The country’s most prestigious universities, including the University of Singapore, the National University of Ireland, and the Singapore Management University, have seen tuition fees rise by an annual average of almost 30 per cent since 2011.
At a time when the country is on track to surpass its 2020 target of a 3.6 per cent growth rate, experts say it is essential to keep in mind the country has an aging population and the higher fees may be an obstacle.
“It’s not a problem for us.
We are not the only ones with tuition fees.
It is not a big issue for Singapore.
There are many other countries where it is not an issue.
But in Singapore, it is very big issue,” said Dr Sunjun Huang, professor of finance and economics at the University College London.
As of the end of September, Singapore had about 1.35 million people enrolled in its universities, with more than 2,300 institutions receiving a total of more a billion dollars ($1.1 billion) in funding.
With Singapore’s population expected to reach around 4 million by 2030, Dr Huang said the universities were in dire need of funding.
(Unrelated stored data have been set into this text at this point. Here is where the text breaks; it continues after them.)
(** ** The structs in memory

    [MXReplicaStatus], [MXJobCondition], [TypeMeta] and [GroupVersionKind] hold no pointers ([Time] has
    them only to immutable data) and are as in [Types]. *)
Record mServiceReference := mk_mServiceReference {
  msref_Namespace : string; msref_Name : string; msref_Path : Ptr string }.
(** [CABundle] is a slice of bytes; its array is kept as one string. *)
Record mWebhookClientConfig := mk_mWebhookClientConfig {
  mcc_URL : Ptr string; mcc_Service : Ptr mServiceReference; mcc_CABundle : Ptr string }.
Record mWebhook := mk_mWebhook { mwh_Name : string; mwh_ClientConfig : mWebhookClientConfig }.
Record mMXReplicaSpec := mk_mMXReplicaSpec {
  mspec_Replicas : Ptr Z; mspec_Template : Ptr PT; mspec_PsRootPort : Ptr Z; mspec_PsVerbose : Ptr Z }.
Record mMXReplicaSpecs := mk_mMXReplicaSpecs {
  mspecs_Scheduler : Ptr mMXReplicaSpec;
  mspecs_Server : Ptr mMXReplicaSpec;
  mspecs_Worker : Ptr mMXReplicaSpec }.
Record mMXJobSpec := mk_mMXJobSpec {
  mjobspec_MXReplicaSpecs : mMXReplicaSpecs;
  mjobspec_StartWebhook : Ptr mWebhook;
  mjobspec_FinishWebhook : Ptr mWebhook }.
Record mMXReplicaStatuses := mk_mMXReplicaStatuses {
  mrss_Scheduler : Ptr MXReplicaStatus;
  mrss_Server : Ptr MXReplicaStatus;
  mrss_Worker : Ptr MXReplicaStatus }.
Record mMXJobStatus := mk_mMXJobStatus {
  mst_ReplicaStatuses : mMXReplicaStatuses;
  mst_StartTime : Ptr Time;
  mst_CompletionTime : Ptr Time;
  mst_Conditions : Slice MXJobCondition }.
Record mMXJob := mk_mMXJob {
  mjob_TypeMeta : TypeMeta; mjob_Meta : OM; mjob_Spec : mMXJobSpec; mjob_Status : mMXJobStatus }.
Record mMXJobList := mk_mMXJobList {
  mlist_TypeMeta : TypeMeta; mlist_Meta : ListMeta; mlist_Items : Slice mMXJob }.
Record mNotificationRequest := mk_mNotificationRequest {
  mnreq_UID : string; mnreq_Kind : GroupVersionKind; mnreq_Name : string; mnreq_Namespace : string;
  mnreq_Status : mMXJobStatus; mnreq_DeletionTimestamp : Ptr Time }.
Record mNotificationResponse := mk_mNotificationResponse {
  mnresp_UID : string; mnresp_Result : Ptr MS }.
Record mNotification := mk_mNotification {
  mnotif_TypeMeta : TypeMeta;
  mnotif_Request : Ptr mNotificationRequest;
  mnotif_Response : Ptr mNotificationResponse }.
Lemma progress sh ts :
  room act r → pool_inv sh ts →
  Forall ended ts ∨ ∃ g', step (enabled (length act)) thread_step (Running sh ts) g'.
Proof.
  intros Hroom (Hpods & (cr & _ & Hlock) & _ & Hchan).
  destruct (some_where ended ts) as [|(i & t & Hi & Ht)]; [by left|right].
  destruct (sh_lock sh) eqn:El.
  - destruct Hlock as (c & Hc & _). assert (c ∈ filter critical ts) as [Hcc [k Hk]%list_elem_of_lookup]%list_elem_of_filter
      by (rewrite Hc; set_solver).
    eapply (can_step _ _ _ _ _ _ Hk). by destruct c.
  - destruct Hlock as [Hc _]. apply (can_step _ _ _ _ _ _ Hi).
    destruct (pool_split _ _ _ Hi) as (l1 & l2 & Hts & _). rewrite Hts in Hc. apply filter_nil_where in Hc.
    destruct t; try done; cbn; [|by rewrite El]. apply bool_decide_true.
    unfold channel_inv in Hchan. rewrite <- Hpods, length_fmap.
    pose proof (how_many_lt reported_error _ _ _ Hi eq_refl). unfold how_many in *. lia.
Qed.
End invariant.

(** ** Steps left *)
Definition rank (t : Thread) : nat :=
  match t with
  | Deleting _ => 9 | Reporting _ _ => 8 | Sending _ _ => 7 | Locking _ => 6 | ReadGone _ => 5
  | WriteGone _ _ => 4 | ReadActive _ => 3 | WriteActive _ _ => 2 | Unlocking _ => 1 | Finished _ => 0
  end.
Lemma rank_step t num sh t' sh' :
  enabled num t sh = true → thread_step t sh = Ret t' sh' → (rank t' < rank t)%nat.
Proof.
  intros Hen Hrun. destruct t as [p|p [err|]|p err|p|p|p v|p|p v|p|p]; cbn [thread_step] in Hrun; try done;
    try (apply bind_inv in Hrun as (? & ? & _ & [= <- _]); cbn; lia).
  case_decide; [apply bind_inv in Hrun as (? & ? & _ & [= <- _])|injection Hrun as <- _]; cbn; lia.
Qed.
Singapore has the highest per capita income in the world at $1,000 a day.
However, the average university student spends an average 11.5 hours studying a course per semester.
Singapore’s tertiaries are also among the most expensive in the region, with the average tuition fee at a university of around $1.9 million ($1,907 per month).
The government has been slow to reform the countrys education system, but experts say a higher tuition fee is one way to address the issue.
Currently, there are three types of tertiary students, who are divided into two classes: high-yield (HS) and low-yielding (LL).
High-yeeds are students who earn more than $50,000 per year, while LLs earn less than $35,000.
According to a government estimate, there were 4,600 LLs enrolled in Singapore in 2020, while there were 3,200 high- and low-, respectively.
In a report published by the Centre for Asian Development, experts said that by 2030 the country would need to increase its tuition fees by 15 per cent, or about $600 million per year.
It is hoped that the government will continue to reform Singapore’s education system in a more sustainable manner.
There is a growing debate about the role of university fees in the country.
Earlier this month, the government unveiled a new set of guidelines that would allow students to opt out of university tuition.
While some universities, such as the National Singapore Management and Technology University, said that students should not be forced to pay for their education, others, such the University Of Singapore, argued that they should be able to opt in to the system.
Some university students, including Dr Huang, are against the higher tuition fees because they believe it could lead to an increase in tuition fees for students who do not have the funds.
But for the students, the higher costs would be offset by the higher educational opportunities offered in the future.